Non-electroencephalogram seizure detection models hold promise for the early detection of generalised onset seizures. However, these models often experience high false alarm rates and difficulties in distinguishing normal movements from seizure manifestations. To address this, we were granted exclusive access to the newly developed Open Seizure Database, from which a representative dataset of 94 events was selected (42 generalised tonic-clonic seizures, 19 auras/focal seizures, and 33 seizures labelled as Other), with a combined duration of approximately 5 hours and 29 minutes. Each event contains acceleration and heart rate data which was expertly annotated by a clinician, who labelled every 5 second timestep with a class of Normal, Pre-Ictal, or Ictal. We then introduced the AMBER (Attention-guided Multi-Branching-pipeline with Enhanced Residual fusion) model. AMBER constructs multiple branches to form independent feature extraction pipelines for each sensing modality. The outputs of each branch are passed to our custom Enhanced Residual Fusion layer, where the extracted features are combined into a fused representation. The fused representation is then propagated through two densely connected blocks before being passed through a softmax activation function. The model was trained using k-fold cross validation, with k-1 fold used to train the model and the remaining fold was used to evaluate the model’s performance.
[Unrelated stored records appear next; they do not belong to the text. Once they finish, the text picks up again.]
Lemma elem_of_group_siblings C g :
  well_keyed C → g ∈ group_siblings q C ↔ ∃ key, g ∈ groups_over (with_key key (consumers_in_order C)).
Proof.
  intros HC. unfold group_siblings. fold (compactable (consumers_in_order C)).
  set (l := concat _).
  assert (Hl : ∀ h, h ∈ l ↔ ∃ key, h ∈ groups_over (with_key key (consumers_in_order C))).
  { intros h. unfold l. rewrite elem_of_concat. split.
    - intros (gs & ([k gs'] & -> & [_ Hin]%compactable_spec)%list_elem_of_fmap & Hh). exists k. by rewrite <- Hin.
    - intros (key & Hh). exists (groups_over (with_key key (consumers_in_order C))). split; [|done].
      apply list_elem_of_fmap. eexists (key, _). split; [done|]. apply compactable_spec. split; [|done].
      intros Hw. rewrite Hw in Hh. by apply elem_of_nil in Hh. }
  assert (Hs : ∀ h, h ∈ l → h ⊆ C) by (intros h [key Hh]%Hl; by eapply groups_sub).
  rewrite <- Hl. clearbody l. clear Hl.
  assert (Hgen : ∀ k, (∀ h, h ∈ k → h ⊆ C) → ∀ acc, (∀ h, h ∈ acc → h ⊆ C) →
            g ∈ foldl (λ ordered g, group_insert g ordered) acc k ↔ g ∈ acc ∨ g ∈ k).
  { induction k as [|h k IH]; intros Hk acc Hacc; simpl; [rewrite elem_of_nil; tauto|].
    assert (Hin : ∀ x, x ∈ group_insert h acc ↔ x = h ∨ x ∈ acc).
    { intros x. apply (elem_of_group_insert C); [done|apply Hk; by left|done]. }
    rewrite IH, Hin, elem_of_cons; [tauto|intros; apply Hk; by right|].
    intros x [->|?]%Hin; [apply Hk; by left|by apply Hacc]. }
  rewrite Hgen by (done || by intros ? ?%elem_of_nil). rewrite elem_of_nil. tauto.
Qed.
End siblings.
The results of these experiments underscore the efficacy of Ictal-Phase Detection, achieving an accuracy and f1-score of 0.8995 and 0.8987. Notably, the model exhibited consistent generalisation, recording a True Positive Rate of 0.9564, 0.8325, and 0.9111 for the Normal, Pre-Ictal, and Ictal classes respectively. These findings were compounded by an average False Positive Rate, recording an overall score of 0.0502. In conclusion, this research introduces a new detection technique and model designed for multimodal seizure detection, with the potential to reduce the false alarm window and differentiate high and low amplitude convulsive movement. We believe the results of this study lay the groundwork for further advancements in non-electroencephalogram seizure detection research.